Toompea Castle is situated on the steep limestone hill in the central part of Tallinn. The first wooden castle is believed to have been built on the hill in either the 10th or 11th century by residents of the ancient Estonian county of Rävala. It was probably one of the first inhabited areas of what later became Tallinn. In 1219, the castle was taken over by Danish crusaders - led by Valdemar II. According to a legend very popular among Danes, the very first flag of Denmark (Dannebrog) fell from the sky during a critical stage of the Battle of Lyndanisse, fought near the castle, resulting in Danish victory over Estonians. The current castle is mainly constructed in the 13th and 14th centuries.
The castle is one of the most potent symbols of the reigning power, which over the centuries has been conquered by various nations. According to the Altmark peace treaty of 1629, Estonian territories went to the king of Sweden. In 1583–1589 a new ceremonial building, the State Hall building, was erected on Toompea. It was located against the western wall between Tall Hermann tower and the convent building.
In 1710 the ownership of Toompea went from the Swedes to the Russian Czarist Empire. The Russian Empress Catherine the Great ordered the construction of the Estonian Government Administration building in the east side of the fortress; it was completed in 1773.
On 24 February 1918, Estonia became an independent state. From 1920 until 1922, according to the plans of the architects Eugen Habermann and Herbert Johansen, the building of the Parliament (Riigikogu) was built in the castle courtyard. The expressionist design of the building makes it unique among the parliament buildings of the world. In 1935, the palatial south wing was built on the south side, copying the style of the Government Administration building, and the Governor's Garden was laid out in appropriate design.
The Toompea castle and the surrounding old town are is one of the best preserved medieval cities in Europe. Nineteen of the original sixty six defense towers are survived. The old town is in the list of UNESCO World Heritage Sites. The castle is open to the public with no charge. There are also guided services available.
Derbent is the southernmost city in Russia, occupying the narrow gateway between the Caspian Sea and the Caucasus Mountains connecting the Eurasian steppes to the north and the Iranian Plateau to the south. Derbent claims to be the oldest city in Russia with historical documentation dating to the 8th century BCE. Due to its strategic location, over the course of history, the city changed ownership many times, particularly among the Persian, Arab, Mongol, Timurid, Shirvan and Iranian kingdoms.
Derbent has archaeological structures over 5,000 years old. As a result of this geographic peculiarity, the city developed between two walls, stretching from the mountains to the sea. These fortifications were continuously employed for a millennium and a half, longer than any other extant fortress in the world.

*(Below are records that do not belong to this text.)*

(** * BuildHub: the repository fetcher, build-folder locator and archiver
  of [github_builder_app.py], embedded and verified.

  Python [str] values are byte strings (UTF-8), so that comparing two
  of them byte by byte is Python's code-point order; a directory tree is
  an inductive type; the functions that touch the disk, the session or
  the page are written in a small state-and-exception monad in which a
  raised exception keeps the mutations made before it. *)

From Stdlib Require Import Init.Byte Strings.Ascii Strings.String.
From stdpp Require Import strings list sorting gmap.

Local Open Scope string_scope.
Local Open Scope list_scope.

(** ** Python string operations used by the program *)

Module Text.

Definition slash : ascii := "/"%char.

(** [s.split(sep)] for a one-character separator: every occurrence
    cuts, empty pieces are kept, the result is never empty. *)
Fixpoint split (sep : ascii) (s : string) : list string :=
  match s with
  | "" => [""]
  | String c s' =>
      if decide (c = sep) then "" :: split sep s'
      else match split sep s' with
           | [] => [String c ""]
           | w :: ws => String c w :: ws
           end
  end.

(** [s.rstrip(c)]: drop the trailing occurrences of [c]. *)
Fixpoint rstrip (c : ascii) (s : string) : string :=
  match s with
  | "" => ""
  | String a s' =>
      match rstrip c s' with
      | "" => if decide (a = c) then "" else String a ""
      | r => String a r
      end
  end.

(** [sep.join(parts)] *)
Fixpoint join (sep : string) (parts : list string) : string :=
  match parts with
  | [] => ""
  | [p] => p
  | p :: ps => p +:+ sep +:+ join sep ps
  end.

(** [c in s] *)
Fixpoint contains (c : ascii) (s : string) : bool :=
  match s with
  | "" => false
  | String a s' => bool_decide (a = c) || contains c s'
  end.

(** [s.startswith(p)] *)
Fixpoint startswith (p s : string) : bool :=
  match p, s with
  | "", _ => true
  | String a p', String b s' => bool_decide (a = b) && startswith p' s'
  | String _ _, "" => false
  end.

(** [s.endswith(c)] for a character [c]. *)
Fixpoint endswith (c : ascii) (s : string) : bool :=
  match s with
  | "" => false
  | String a "" => bool_decide (a = c)
  | String _ s' => endswith c s'
  end.

(** The byte [c] lies between [lo] and [hi]. *)
Definition byte_in (lo hi : N) (c : ascii) : bool :=
  ((lo <=? N_of_ascii c) && (N_of_ascii c <=? hi))%N.

(** A continuation byte, [10xxxxxx]. *)
Definition cont (c : ascii) : bool := byte_in 128 191 c.

(** The bytes are well-formed UTF-8, as Python's strict codec has it: no
    overlong form, no surrogate, nothing above U+10FFFF. A file name
    that is such reaches the program as the [str] it encodes, and
    [name.encode('utf-8')] gives the bytes back; any other name reaches
    it with escaped bytes, which the codec refuses to encode. *)
Fixpoint utf8_valid (s : string) : bool :=
  match s with
  | "" => true
  | String b0 s1 =>
      if byte_in 0 127 b0 then utf8_valid s1
      else
        match s1 with
        | "" => false
        | String b1 s2 =>
            if byte_in 194 223 b0 then cont b1 && utf8_valid s2
            else
              match s2 with
              | "" => false
              | String b2 s3 =>
                  if byte_in 224 239 b0 then
                    (if byte_in 224 224 b0 then byte_in 160 191 b1
                     else if byte_in 237 237 b0 then byte_in 128 159 b1
                     else cont b1)
                    && cont b2 && utf8_valid s3
                  else
                    match s3 with
                    | "" => false
                    | String b3 s4 =>
                        byte_in 240 244 b0
                        && (if byte_in 240 240 b0 then byte_in 144 191 b1
                            else if byte_in 244 244 b0 then byte_in 128 143 b1
                            else cont b1)
                        && cont b2 && cont b3 && utf8_valid s4
                    end
              end
        end
  end.

(** [s.split('/')[-1]]: the index never fails since [split] returns at
    least one piece (lemma [split_last_is_Some]). *)
Definition last_segment (s : string) : string :=
  default "" (last (split slash s)).

End Text.


(** ** [pathlib] paths

    A path is the tuple that [PurePosixPath.parts] shows: the names in
    order, with the root ([/], or [//] for exactly two leading slashes)
    as first part when the path is absolute. *)

Module Path.
Import Text.

Abbreviation path := (list string).

Definition anchor_of (s : string) : string :=
  if startswith "//" s && negb (startswith "///" s) then "//"
  else if startswith "/" s then "/"
  else "".

(** The names of a segment: empty pieces and [.] are dropped, [..] is
    kept. *)
Definition components (s : string) : path :=
  filter (λ c, c ≠ "" ∧ c ≠ ".") (split slash s).

(** [Path(s)] *)
Definition parse (s : string) : path :=
  match anchor_of s with
  | "" => components s
  | a => a :: components s
  end.

(** [p / s]: an absolute segment replaces [p]. *)
Definition div (p : path) (s : string) : path :=
  if startswith "/" s then parse s else p ++ parse s.

Definition is_anchor (c : string) : bool :=
  bool_decide (c = "/" ∨ c = "//").

(** [str(p)] *)
Definition str (p : path) : string :=
  match p with
  | [] => "."
  | a :: rest => if is_anchor a then a +:+ join "/" rest else join "/" p
  end.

A traditionally and historically Iranian city, the first intensive settlement in the Derbent area dates from the 8th century BC. The site was intermittently controlled by the Persian monarchs, starting from the 6th century BC. Until the 4th century AD, it was part of Caucasian Albania which was a satrap of the Achaemenid Persian Empire. In the 5th century Derbent functioned as a border fortress and the seat of Sassanid Persians. Because of its strategic position on the northern branch of the Silk Route, the fortress was contested by the Khazars in the course of the Khazar-Arab Wars. In 654, Derbent was captured by the Arabs.
The Sassanid fortress does not exist any more, as the famous Derbent fortress as it stands today was built from the 12th century onward. Derbent became a strong military outpost and harbour of the Sassanid empire. During the 5th and 6th centuries, Derbent also became an important center for spreading the Christian faith in the Caucasus.
The site continued to be of great strategic importance until the 19th century. Today the fortifications consist of two parallel defence walls and Naryn-Kala Citadel. The walls are 3.6km long, stretching from the sea up to the mountains. They were built from stone and had 73 defence towers. 9 out of the 14 original gates remain.
In Naryn-Kala Citadel most of the old buildings, including a palace and a church, are now in ruins. It also holds baths and one of the oldest mosques in the former USSR.
In 2003, UNESCO included the old part of Derbent with traditional buildings in the World Heritage List.